**WHAT IS NEEDED**
Without altering a single word, repeat the records that follow.

**DATA FOR THIS EXERCISE**
________________________________________

Definition dnvme_unmap_pmr (fuel : nat) : M unit :=
  d ← get_dev;
  match ndev_pmr d with
  | None => mret tt
  | Some pmr =>
    dnvme_disable_pmr fuel pmr;;
    dnvme_pmr_disable_cba pmr;;
    kfree (pmr_ptr pmr);;
    upd_dev (λ d, d <| ndev_pmr := None |>)
  end.

(** ** Probe and remove *)

(** The return value and the address of the structure. *)
Definition dnvme_probe (fuel : nat) (old_kernel : bool) (pdev : pci_dev) : M (Z * Z) :=
  ret ← dnvme_set_dma_mask old_kernel;
  if ret <? 0 then mret (ret, 0)
  else
    p ← dnvme_alloc_device pdev;
    if p =? 0 then mret (- ENOMEM, 0)
    else
      let out_release_ctx (ret : Z) : M (Z * Z) := dnvme_release_device p;; mret (ret, 0) in
      let out_unmap_res ret := dnvme_unmap_resource;; out_release_ctx ret in
      let out_disable_pci ret := dnvme_pci_disable;; out_unmap_res ret in
      let out_deinit_cap ret := dnvme_deinit_capability;; out_disable_pci ret in
      let out_unmap_cmb ret := dnvme_unmap_cmb;; out_deinit_cap ret in
      ret ← dnvme_map_resource;
      if ret <? 0 then out_release_ctx ret
      else
        ret ← dnvme_pci_enable;
        if ret <? 0 then out_unmap_res ret
        else
          ret ← dnvme_init_capability;
          if ret <? 0 then out_disable_pci ret
          else
            ret ← dnvme_map_cmb;
            if (ret <? 0) && negb (ret =? - EOPNOTSUPP) then out_deinit_cap ret
            else
              ret ← dnvme_map_pmr fuel;
              if (ret <? 0) && negb (ret =? - EOPNOTSUPP) then out_unmap_cmb ret
              else tell PC_list_add;; acquire R_listed;; mret (0, p).

(** The device is in the list of devices when it was probed; [p] is its address. *)
Definition dnvme_remove (fuel : nat) (p : Z) : M unit :=
  d ← get_dev;
  if decide (R_listed ∈ ndev_res d)
  then
    tell PC_list_del;; release_res R_listed;;
    dnvme_cleanup_device NVME_ST_DISABLE_COMPLETE;;
    dnvme_unmap_pmr fuel;;
    dnvme_unmap_cmb;;
    dnvme_deinit_capability;;
    tell PC_disable;; release_res R_enabled;;
    dnvme_unmap_resource;;
    dnvme_release_device p
  else mret tt.
End probe.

________________________________________

**EXERCISE SOLUTION**
Definition dnvme_unmap_pmr (fuel : nat) : M unit :=
  d ← get_dev;
  match ndev_pmr d with
  | None => mret tt
  | Some pmr =>
    dnvme_disable_pmr fuel pmr;;
    dnvme_pmr_disable_cba pmr;;
    kfree (pmr_ptr pmr);;
    upd_dev (λ d, d <| ndev_pmr := None |>)
  end.

(** ** Probe and remove *)

(** The return value and the address of the structure. *)
Definition dnvme_probe (fuel : nat) (old_kernel : bool) (pdev : pci_dev) : M (Z * Z) :=
  ret ← dnvme_set_dma_mask old_kernel;
  if ret <? 0 then mret (ret, 0)
  else
    p ← dnvme_alloc_device pdev;
    if p =? 0 then mret (- ENOMEM, 0)
    else
      let out_release_ctx (ret : Z) : M (Z * Z) := dnvme_release_device p;; mret (ret, 0) in
      let out_unmap_res ret := dnvme_unmap_resource;; out_release_ctx ret in
      let out_disable_pci ret := dnvme_pci_disable;; out_unmap_res ret in
      let out_deinit_cap ret := dnvme_deinit_capability;; out_disable_pci ret in
      let out_unmap_cmb ret := dnvme_unmap_cmb;; out_deinit_cap ret in
      ret ← dnvme_map_resource;
      if ret <? 0 then out_release_ctx ret
      else
        ret ← dnvme_pci_enable;
        if ret <? 0 then out_unmap_res ret
        else
          ret ← dnvme_init_capability;
          if ret <? 0 then out_disable_pci ret
          else
            ret ← dnvme_map_cmb;
            if (ret <? 0) && negb (ret =? - EOPNOTSUPP) then out_deinit_cap ret
            else
              ret ← dnvme_map_pmr fuel;
              if (ret <? 0) && negb (ret =? - EOPNOTSUPP) then out_unmap_cmb ret
              else tell PC_list_add;; acquire R_listed;; mret (0, p).

(** The device is in the list of devices when it was probed; [p] is its address. *)
Definition dnvme_remove (fuel : nat) (p : Z) : M unit :=
  d ← get_dev;
  if decide (R_listed ∈ ndev_res d)
  then
    tell PC_list_del;; release_res R_listed;;
    dnvme_cleanup_device NVME_ST_DISABLE_COMPLETE;;
    dnvme_unmap_pmr fuel;;
    dnvme_unmap_cmb;;
    dnvme_deinit_capability;;
    tell PC_disable;; release_res R_enabled;;
    dnvme_unmap_resource;;
    dnvme_release_device p
  else mret tt.
End probe.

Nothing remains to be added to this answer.